Num destes domingos em que havia sol fui almoçar com o Manel a um japonês que tem uma simpática esplanada ali para os lados da Expo. Na mesa ao nosso lado, ficaram dois casais jovens, um dos quais com a filha, uma menina muito pestanuda que tinha, quando muito, dois anos. Deram-lhe de comer de um tupperware trazido de casa antes de eles próprios se servirem (o restaurante é self-service) – uma massa de lacinhos com carne, que normalmente agrada às crianças; e, terminado o repasto, a miúda começou a ficar irrequieta e a pedir colo.
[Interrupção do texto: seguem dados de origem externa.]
(** C5, amended: nothing supersedes a pending load.  Each response is
    applied when it arrives, so when the earlier attempt's result arrives
    after the later attempt's, the collection, the filtered view and the
    view state are those of the earlier attempt: the last arrival wins. *)
Theorem last_arrival_wins
  (w : World) (older newer s_old s_new : nat) (old_items new_items : list value)
  (Holder : In older (inflight (env w)))
  (Hnewer : In newer (inflight (env w)))
  (Hdistinct : older <> newer)
  (Hok_old : response_ok s_old = true)
  (Hok_new : response_ok s_new = true) :
  let w1 := dispatch (Settle newer (Response s_new (Parsed (Arr new_items)))) w in
  let w2 := dispatch (Settle older (Response s_old (Parsed (Arr old_items)))) w1 in
  (movies (this w1) = Arr new_items /\ filteredMovies (this w1) = new_items)
  /\ In older (inflight (env w1))
  /\ movies (this w2) = Arr old_items
  /\ filteredMovies (this w2) = old_items
  /\ active w2 =
     active (dispatch (Settle older (Response s_old (Parsed (Arr old_items)))) w).
Proof.
  intros w1 w2.
  assert (Hstill : In older (inflight (env w1))).
  { subst w1. rewrite (dispatch_Settle w newer _ Hnewer), run_handler_resume.
    rewrite loadMovies_resume_inflight. simpl. now apply remove_id_other. }
  split; [|split; [exact Hstill|]].
  - subst w1. rewrite (dispatch_Settle w newer _ Hnewer), run_handler_resume.
    rewrite (loadMovies_resume_this s_new new_items _ Hok_new). now split.
  - subst w2. rewrite (dispatch_Settle w1 older _ Hstill).
    rewrite (dispatch_Settle w older _ Holder), !run_handler_resume.
    rewrite (loadMovies_resume_this s_old old_items _ Hok_old).
    repeat split. now apply loadMovies_resume_active.
Qed.

Lemma last_arrival_wins_witness :
  In 0 (inflight (env two_pending)) /\ In 1 (inflight (env two_pending))
  /\ 0 <> 1
  /\ response_ok 200 = true
  /\ movies (this (run [Settle 1 (success [inception]); Settle 0 (success sample)]
                     two_pending))
     = Arr sample
  /\ filteredMovies
       (this (run [Settle 1 (success [inception]); Settle 0 (success sample)]
                two_pending))
     = sample.
Proof.
  pose proof (last_arrival_wins two_pending 0 1 200 200 sample [inception]
                (or_introl eq_refl) (or_intror (or_introl eq_refl))
                (fun H => O_S 0 H) eq_refl eq_refl) as (_ & _ & Hm & Hf & _).
  refine (conj (or_introl eq_refl)
            (conj (or_intror (or_introl eq_refl))
               (conj (fun H => O_S 0 H) (conj eq_refl (conj Hm Hf))))).
Defined.




Section ViewFacts.



End ViewFacts.



(** ** The view-state invariant *)
Section ViewInvariant.

Lemma one_active_regions (w w' : World) :
  regions (doc w) = regions (doc w') -> one_active w -> one_active w'.
Proof. intros H [v Hv]. exists v. now rewrite <- (active_regions w w' H). Qed.

Lemma regions_preserves {A} (m : M A) :
  keeps view_regions m -> preserves one_active m.
Proof. apply keeps_preserves. exact one_active_regions. Qed.

Lemma renderMovies_one_active : establishes one_active renderMovies.
Proof. intro w. eexists. apply renderMovies_active. Qed.

Lemma searchMovies_one_active (q : string) :
  preserves one_active (searchMovies q).
Proof.
  unfold searchMovies.
  apply preserves_bind; [apply regions_preserves; frame | intros all].
  apply preserves_bind; [apply regions_preserves; frame | intros _].
  apply establishes_preserves, renderMovies_one_active.
Qed.

Lemma loadMovies_resume_one_active (o : fetch_outcome) :
  establishes one_active (loadMovies_resume o).
Proof.
  unfold loadMovies_resume. apply establishes_try_catch.
  - destruct o as [|status body]; [intros w a H; discriminate|].
    destruct (negb (response_ok status)); [intros w a H; discriminate|].
    destruct body as [|data]; [intros w a H; discriminate|].
    do 5 (apply establishes_bind; intro).
    apply establishes_returning, renderMovies_one_active.
  - intros e w. now exists Error.
Qed.

Lemma handleSearch_regions (q : string) : keeps view_regions (handleSearch q).
Proof. unfold handleSearch, setTimeout. frame. Qed.

Lemma openModal_regions (movie : value) : keeps view_regions (openModal movie).
Proof. unfold openModal, setTimeout. frame. Qed.

Lemma on_keydown_regions (key : string) : keeps view_regions (on_keydown key).
Proof. unfold on_keydown. frame. Qed.
(** What [ndc_output] makes of an entry of [ndc_metrics]. *)
Lemma ndc_output_chains claims rc dir g ndc cm o :
  ndc_metrics claims rc dir = Ok g -> (ndc, cm) ∈ g ->
  ndc_output (ndc, cm) = Ok o ->
  ∃ sorted,
    rec_ndc o = ndc ∧ rec_chain o = take 2 sorted ∧
    cr_name <$> sorted ≡ₚ chains_of dir ndc claims ∧
    Forall (fun cr => cr_avg_price cr = average_of rc dir ndc (cr_name cr) claims
                      ∧ cr_avg_price cr ∈ averages g) sorted ∧
    (Forall (fun cr => cr_avg_price cr ∈ averages g) sorted ->
     total_preorder_on (averages g) = true ->
     StronglySorted (key_le nleb cr_avg_price) sorted).
Proof.
  intros Hg Hcm (avgs & Havgs & Hndc & Hchain)%ndc_output_Ok. simpl in *.
  exists (sort_by nltb cr_avg_price avgs). split_and!; [done..| | |].
  - rewrite sort_by_Permutation.
    assert (cr_name <$> avgs = cm.*1) as ->.
    { clear -Havgs. induction Havgs as [|e cr cm avgs (_ & Hname & _) _ IH];
        [done|]. csimpl. by rewrite Hname, IH. }
    pose proof (ndc_metrics_unique_keys _ _ _ _ Hg) as [_ Hinner].
    apply NoDup_Permutation.
    + by eapply Forall_forall in Hinner; [|done].
    + apply NoDup_first_occurrences.
    + intros chain. by eapply ndc_metrics_chains.
  - apply Forall_forall. intros cr Hcr. rewrite sort_by_Permutation in Hcr.
    destruct (Forall2_elem_of_r _ _ _ _ Havgs Hcr)
      as ([chain prices] & Hcp & _ & Hname & Havg). simpl in *.
    destruct (ndc_metrics_price_list _ _ _ _ _ _ _ _ Hg Hcm Hcp) as [Heq _].
    split.
    + unfold average_of. by rewrite Hname, <-Heq.
    + rewrite Havg. unfold averages. apply list_elem_of_bind.
      exists (ndc, cm). split; [|done].
      by apply list_elem_of_fmap_2' with (x := (chain, prices)).
  - intros Hkeys (Hlt & Htotal & Htrans)%total_preorder_on_spec.
    assert (Forall (fun cr => cr_avg_price cr ∈ averages g) avgs) as Hkeys'.
    { apply Forall_forall. intros cr Hcr. eapply Forall_forall in Hkeys; [done|].
      by rewrite sort_by_Permutation. }
    by apply (sort_by_sorted nltb nleb cr_avg_price (fun a => a ∈ averages g)).
Qed.

Lemma Forall2_fmap_elem_of {A B} (R : A -> B -> Prop) (f : A -> B) l k :
  Forall2 R l k -> (∀ x y, x ∈ l -> R x y -> y = f x) -> k = f <$> l.
Proof.
  induction 1 as [|x y l k Hxy _ IH]; intros Hf; [done|]. csimpl.
  rewrite (Hf x y) by (done || left). f_equal. apply IH.
  intros x' y' Hx'. apply Hf. by right.
Qed.

Lemma Forall2_elem_of_l {A B} (R : A -> B -> Prop) l k x :
  Forall2 R l k -> x ∈ l -> ∃ y, y ∈ k ∧ R x y.
Proof.
  induction 1 as [|x' y l k Hxy _ IH]; intros Hx; [by inv Hx|].
  apply elem_of_cons in Hx as [->|Hx].
  - exists y. split; [left | done].
  - destruct (IH Hx) as (y' & ? & ?). exists y'. split; [by right | done].
Qed.

(** In a sorted list, what the cut keeps comes before what it leaves out. *)
Lemma take_before_rest {A} (R : relation A) (l : list A) n a b :
  StronglySorted R l -> a ∈ take n l -> b ∈ l -> b ∉ take n l -> R a b.
Proof.
  intros Hl (i & Hi & Hin)%elem_of_take [j Hj]%list_elem_of_lookup_1 Hb.
  apply (StronglySorted_before R l); [done|].
  apply (lookup_before l i j); [|done..].
  destruct (decide (j < n)) as [Hjn|]; [|lia].
  exfalso. apply Hb, elem_of_take. eauto.
Qed.

(** The entry of an ndc, from its candidates. *)
Lemma ndc_output_group claims rc dir g ndc cm o :
  ndc_metrics claims rc dir = Ok g -> (ndc, cm) ∈ g ->
  ndc_output (ndc, cm) = Ok o ->
  rec_ndc o = ndc ∧
  rec_chain o =
    take 2 (sort_by nltb cr_avg_price
              (chain_of_group rc dir ndc claims <$> chains_of dir ndc claims)).
Proof.
  intros Hg Hcm (avgs & Havgs & Hndc & Hchain)%ndc_output_Ok.
  simpl in *. split; [done|]. rewrite Hchain. do 2 f_equal.
  rewrite <-(ndc_metrics_chain_order _ _ _ _ _ _ Hg Hcm).
  rewrite <-list_fmap_compose.
  apply (Forall2_fmap_elem_of _ _ _ _ Havgs).
  intros [chain prices] [name avg] Hprices (_ & Hname & Havg). simpl in *.
  destruct (ndc_metrics_price_list _ _ _ _ _ _ _ _ Hg Hcm Hprices) as [-> _].
  unfold chain_of_group, average_of. by rewrite Hname, Havg.
Qed.

(** The entry of an ndc that some claim has. *)
Lemma recommendations_entry claims reverts dir out c ndc :
  recommendations claims reverts dir = Ok out ->
  c ∈ claims -> c_ndc c = Some ndc ->
  let rc : gset string := list_to_set (omap r_claim_id reverts) in
  ∃ o, o ∈ out ∧ rec_ndc o = ndc ∧
       rec_chain o =
         take 2 (sort_by nltb cr_avg_price
                   (chain_of_group rc dir ndc claims <$>
                    chains_of dir ndc claims)).
Proof.
  intros (g & _ & Hg & Hout)%recommendations_Ok Hc Hndc rc. fold rc in Hg.
  assert (ndc ∈ g.*1) as ([ndc' cm] & -> & Hcm)%list_elem_of_fmap.
  { rewrite (tally_loop_first_occurrences _ _ _ _
               (recommendations_body_tally rc dir) claims g Hg).
    apply elem_of_first_occurrences, list_elem_of_omap. eauto. }
  destruct (Forall2_elem_of_l _ _ _ _ Hout Hcm) as (o & Ho & Hoe).
  destruct (ndc_output_group _ _ _ _ _ _ _ Hg Hcm Hoe) as [? ?].
  exists o. by split_and!.
Qed.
Como os graúdos também queriam almoçar, o pai da menina perguntou à sua cara-metade se tinha trazido o telefone da filha. O telefone «dela», disse e eu ouvi muito bem. E, quando eu julgava que iria sair da enorme bolsa que as mães de filhos pequenos sempre trazem com elas um telefone de brincar, desses que tocam campainhas e têm muitas teclas coloridas, eis que aparece sobre a mesa um moderníssimo iPhone, logo entregue à bebezita que já sabia tudo sobre a geringonça e começou imediatamente a passar fotografias e a jogar, deixando os progenitores à-vontade para degustarem sushi e sashimi. Ora que diabo, pensei eu, então o telefone «dela», de uma criança de dois anos, era aquela máquina estupenda e caríssima a que tantos adultos aspiram? Porque não um livrinho, meus senhores, com bonecos, ruídos e até cheiros, que também os há? Irão estes meninos tecnológicos ser capazes de brincar a alguma coisa mais tarde e com alguém? Ou vê-los-emos sós durante toda a infância, diante de ecrãs de computador, sem abrir a boca para comunicar com os da sua idade, mandando apenas mensagens escritas ou apondo comentários em redes sociais? Um susto, é o que é...
Ninguém imaginaria que Mafalda, a menina rebelde que odeia sopa e tem uma visão do mundo muito desassombrada, pudesse fazer este ano meio século. Na verdade, ela permanece igual, não envelhece apesar do correr do tempo que aos restantes traz rugas e cabelos brancos. E não envelhece sobretudo porque continua actual e oportuna num mundo que mudou imenso em muita coisa, mas é ainda o mesmo em quase tudo. Não consigo esquecer a lufada de ar fresco que foi descobrir este magnífico cartoon do argentino Quino (diminutivo de Joaquín) e as suas deliciosas personagens: além da própria Mafalda, claro, toda ela um programa, o Manelinho, o Filipe, o Miguelito, o Gui, a absolutamente irresistível Liberdade com a sua tartaruga Burocracia, e ainda a supremamente irritante Susaninha, capaz de me arrancar gargalhadas com as suas frases intempestivas. Numa tira desta banda desenhada, saindo de uma loja de artigos para o lar, vem um casal de braço dado; e a sempre romântica e sonhadora Susaninha observa o homem de alto a baixo, como se avaliasse mercadoria, e logo pergunta à senhora: Por quanto lho venderam? Mas a política nunca deixou de estar também presente nas notáveis histórias de Mafalda e abriu os olhos a muitos adolescentes, até em países com regimes ditatoriais, como era há cinquenta anos a terra natal do autor. Parabéns, Mafalda.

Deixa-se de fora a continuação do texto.